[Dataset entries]
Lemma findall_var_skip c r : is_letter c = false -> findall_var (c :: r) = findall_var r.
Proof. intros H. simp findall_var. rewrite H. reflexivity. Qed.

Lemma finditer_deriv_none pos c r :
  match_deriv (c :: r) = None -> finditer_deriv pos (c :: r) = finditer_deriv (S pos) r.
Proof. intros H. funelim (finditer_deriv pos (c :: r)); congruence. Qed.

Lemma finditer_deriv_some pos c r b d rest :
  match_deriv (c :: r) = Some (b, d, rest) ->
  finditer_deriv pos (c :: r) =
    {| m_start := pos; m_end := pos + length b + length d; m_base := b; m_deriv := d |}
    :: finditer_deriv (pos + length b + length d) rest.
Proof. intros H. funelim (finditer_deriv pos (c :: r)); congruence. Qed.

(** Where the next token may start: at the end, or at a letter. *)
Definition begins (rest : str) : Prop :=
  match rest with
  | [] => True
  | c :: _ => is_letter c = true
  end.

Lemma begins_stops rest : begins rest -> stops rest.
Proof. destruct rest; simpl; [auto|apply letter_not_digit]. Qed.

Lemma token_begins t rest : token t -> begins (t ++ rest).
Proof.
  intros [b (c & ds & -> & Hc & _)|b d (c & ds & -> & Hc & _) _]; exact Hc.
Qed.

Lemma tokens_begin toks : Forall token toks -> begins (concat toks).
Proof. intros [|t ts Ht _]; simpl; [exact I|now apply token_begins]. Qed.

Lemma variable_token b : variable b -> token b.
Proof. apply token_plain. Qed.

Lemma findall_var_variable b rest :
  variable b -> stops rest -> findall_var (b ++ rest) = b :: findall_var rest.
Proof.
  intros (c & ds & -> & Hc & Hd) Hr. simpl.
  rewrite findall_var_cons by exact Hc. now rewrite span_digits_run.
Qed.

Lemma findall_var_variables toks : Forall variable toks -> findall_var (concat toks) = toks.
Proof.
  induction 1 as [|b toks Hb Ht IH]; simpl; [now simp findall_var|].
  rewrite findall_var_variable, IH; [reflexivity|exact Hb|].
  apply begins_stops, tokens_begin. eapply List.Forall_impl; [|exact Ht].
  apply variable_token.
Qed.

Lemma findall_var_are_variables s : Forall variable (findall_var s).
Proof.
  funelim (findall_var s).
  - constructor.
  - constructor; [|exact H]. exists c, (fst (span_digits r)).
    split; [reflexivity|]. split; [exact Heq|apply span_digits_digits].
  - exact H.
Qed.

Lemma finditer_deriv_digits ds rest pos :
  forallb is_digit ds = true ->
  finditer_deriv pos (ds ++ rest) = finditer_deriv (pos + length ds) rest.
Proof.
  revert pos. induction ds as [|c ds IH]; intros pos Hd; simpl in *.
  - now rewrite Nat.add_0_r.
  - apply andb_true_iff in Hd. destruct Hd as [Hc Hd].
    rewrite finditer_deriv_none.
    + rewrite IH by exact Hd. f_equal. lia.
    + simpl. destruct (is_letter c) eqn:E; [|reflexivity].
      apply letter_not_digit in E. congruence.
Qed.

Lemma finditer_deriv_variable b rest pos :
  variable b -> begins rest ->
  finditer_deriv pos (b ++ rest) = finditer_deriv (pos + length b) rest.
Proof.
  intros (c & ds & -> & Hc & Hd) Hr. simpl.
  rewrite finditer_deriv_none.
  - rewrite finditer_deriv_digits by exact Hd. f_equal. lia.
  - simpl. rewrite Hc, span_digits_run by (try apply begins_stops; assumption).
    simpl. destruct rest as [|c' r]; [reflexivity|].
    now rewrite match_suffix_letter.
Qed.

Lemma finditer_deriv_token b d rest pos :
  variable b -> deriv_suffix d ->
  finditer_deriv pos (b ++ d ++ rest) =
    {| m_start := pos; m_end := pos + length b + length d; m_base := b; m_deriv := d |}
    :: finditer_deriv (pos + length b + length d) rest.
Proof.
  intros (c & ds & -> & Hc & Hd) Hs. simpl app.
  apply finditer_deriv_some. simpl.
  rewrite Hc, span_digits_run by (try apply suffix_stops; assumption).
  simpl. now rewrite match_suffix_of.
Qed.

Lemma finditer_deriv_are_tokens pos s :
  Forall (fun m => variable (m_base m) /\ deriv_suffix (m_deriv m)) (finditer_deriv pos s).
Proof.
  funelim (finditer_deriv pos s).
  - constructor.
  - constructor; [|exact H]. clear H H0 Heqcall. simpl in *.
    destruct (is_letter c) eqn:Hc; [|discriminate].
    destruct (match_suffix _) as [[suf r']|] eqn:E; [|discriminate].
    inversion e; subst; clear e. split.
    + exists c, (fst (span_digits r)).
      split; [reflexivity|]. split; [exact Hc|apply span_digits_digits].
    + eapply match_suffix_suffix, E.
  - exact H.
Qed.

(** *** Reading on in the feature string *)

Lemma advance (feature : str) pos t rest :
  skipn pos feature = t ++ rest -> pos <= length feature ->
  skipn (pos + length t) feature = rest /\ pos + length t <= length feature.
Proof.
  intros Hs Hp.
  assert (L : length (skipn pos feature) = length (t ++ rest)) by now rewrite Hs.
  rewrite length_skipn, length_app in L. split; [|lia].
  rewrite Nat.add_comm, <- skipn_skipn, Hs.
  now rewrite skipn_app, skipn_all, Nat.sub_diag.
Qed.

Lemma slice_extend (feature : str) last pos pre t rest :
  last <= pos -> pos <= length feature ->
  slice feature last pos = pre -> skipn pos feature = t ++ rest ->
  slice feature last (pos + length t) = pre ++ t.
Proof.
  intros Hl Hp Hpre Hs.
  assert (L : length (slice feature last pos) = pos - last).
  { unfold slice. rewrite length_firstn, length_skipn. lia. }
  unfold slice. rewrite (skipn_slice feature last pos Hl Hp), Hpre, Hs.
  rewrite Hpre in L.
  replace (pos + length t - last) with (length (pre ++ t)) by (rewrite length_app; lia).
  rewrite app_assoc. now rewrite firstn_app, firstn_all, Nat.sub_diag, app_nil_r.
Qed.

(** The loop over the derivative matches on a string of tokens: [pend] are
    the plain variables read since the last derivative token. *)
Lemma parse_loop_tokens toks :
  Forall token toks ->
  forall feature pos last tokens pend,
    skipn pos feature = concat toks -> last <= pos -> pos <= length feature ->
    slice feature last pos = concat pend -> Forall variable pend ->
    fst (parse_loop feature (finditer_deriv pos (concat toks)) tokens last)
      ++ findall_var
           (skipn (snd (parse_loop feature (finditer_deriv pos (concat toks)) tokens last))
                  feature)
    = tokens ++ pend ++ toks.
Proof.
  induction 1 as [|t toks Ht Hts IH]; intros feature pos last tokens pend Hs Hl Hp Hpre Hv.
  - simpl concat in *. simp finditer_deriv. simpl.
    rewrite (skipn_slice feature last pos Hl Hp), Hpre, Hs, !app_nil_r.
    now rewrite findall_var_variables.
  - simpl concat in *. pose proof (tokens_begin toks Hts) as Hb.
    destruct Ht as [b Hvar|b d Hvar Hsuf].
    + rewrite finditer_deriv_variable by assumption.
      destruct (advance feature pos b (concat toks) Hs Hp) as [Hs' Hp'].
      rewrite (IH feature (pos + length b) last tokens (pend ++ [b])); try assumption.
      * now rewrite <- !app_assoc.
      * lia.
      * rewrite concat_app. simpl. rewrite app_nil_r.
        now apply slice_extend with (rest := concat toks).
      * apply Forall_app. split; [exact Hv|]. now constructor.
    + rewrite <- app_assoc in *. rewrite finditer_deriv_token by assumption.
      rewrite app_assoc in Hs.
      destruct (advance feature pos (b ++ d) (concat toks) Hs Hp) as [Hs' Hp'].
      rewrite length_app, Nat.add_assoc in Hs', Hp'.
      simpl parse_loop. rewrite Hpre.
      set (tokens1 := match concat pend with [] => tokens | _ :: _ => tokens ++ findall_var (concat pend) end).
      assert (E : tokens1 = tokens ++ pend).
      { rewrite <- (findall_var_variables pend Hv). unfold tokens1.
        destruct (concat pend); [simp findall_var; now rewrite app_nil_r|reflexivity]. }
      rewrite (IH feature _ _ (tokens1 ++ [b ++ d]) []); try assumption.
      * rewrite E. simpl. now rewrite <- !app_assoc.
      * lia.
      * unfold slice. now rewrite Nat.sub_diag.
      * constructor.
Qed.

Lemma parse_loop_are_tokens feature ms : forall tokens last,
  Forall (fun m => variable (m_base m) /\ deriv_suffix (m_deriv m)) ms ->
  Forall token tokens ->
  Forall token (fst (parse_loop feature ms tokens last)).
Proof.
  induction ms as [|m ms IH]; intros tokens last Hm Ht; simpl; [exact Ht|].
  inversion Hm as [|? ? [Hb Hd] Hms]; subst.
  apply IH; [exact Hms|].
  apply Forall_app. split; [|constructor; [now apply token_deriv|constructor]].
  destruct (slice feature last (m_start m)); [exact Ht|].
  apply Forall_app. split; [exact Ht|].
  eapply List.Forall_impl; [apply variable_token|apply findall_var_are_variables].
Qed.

» WORK ORDER: In the data above, find the line containing "now apply slice_extend", then copy it and every later line exactly.

» RESPONSE:
        now apply slice_extend with (rest := concat toks).
      * apply Forall_app. split; [exact Hv|]. now constructor.
    + rewrite <- app_assoc in *. rewrite finditer_deriv_token by assumption.
      rewrite app_assoc in Hs.
      destruct (advance feature pos (b ++ d) (concat toks) Hs Hp) as [Hs' Hp'].
      rewrite length_app, Nat.add_assoc in Hs', Hp'.
      simpl parse_loop. rewrite Hpre.
      set (tokens1 := match concat pend with [] => tokens | _ :: _ => tokens ++ findall_var (concat pend) end).
      assert (E : tokens1 = tokens ++ pend).
      { rewrite <- (findall_var_variables pend Hv). unfold tokens1.
        destruct (concat pend); [simp findall_var; now rewrite app_nil_r|reflexivity]. }
      rewrite (IH feature _ _ (tokens1 ++ [b ++ d]) []); try assumption.
      * rewrite E. simpl. now rewrite <- !app_assoc.
      * lia.
      * unfold slice. now rewrite Nat.sub_diag.
      * constructor.
Qed.

Lemma parse_loop_are_tokens feature ms : forall tokens last,
  Forall (fun m => variable (m_base m) /\ deriv_suffix (m_deriv m)) ms ->
  Forall token tokens ->
  Forall token (fst (parse_loop feature ms tokens last)).
Proof.
  induction ms as [|m ms IH]; intros tokens last Hm Ht; simpl; [exact Ht|].
  inversion Hm as [|? ? [Hb Hd] Hms]; subst.
  apply IH; [exact Hms|].
  apply Forall_app. split; [|constructor; [now apply token_deriv|constructor]].
  destruct (slice feature last (m_start m)); [exact Ht|].
  apply Forall_app. split; [exact Ht|].
  eapply List.Forall_impl; [apply variable_token|apply findall_var_are_variables].
Qed.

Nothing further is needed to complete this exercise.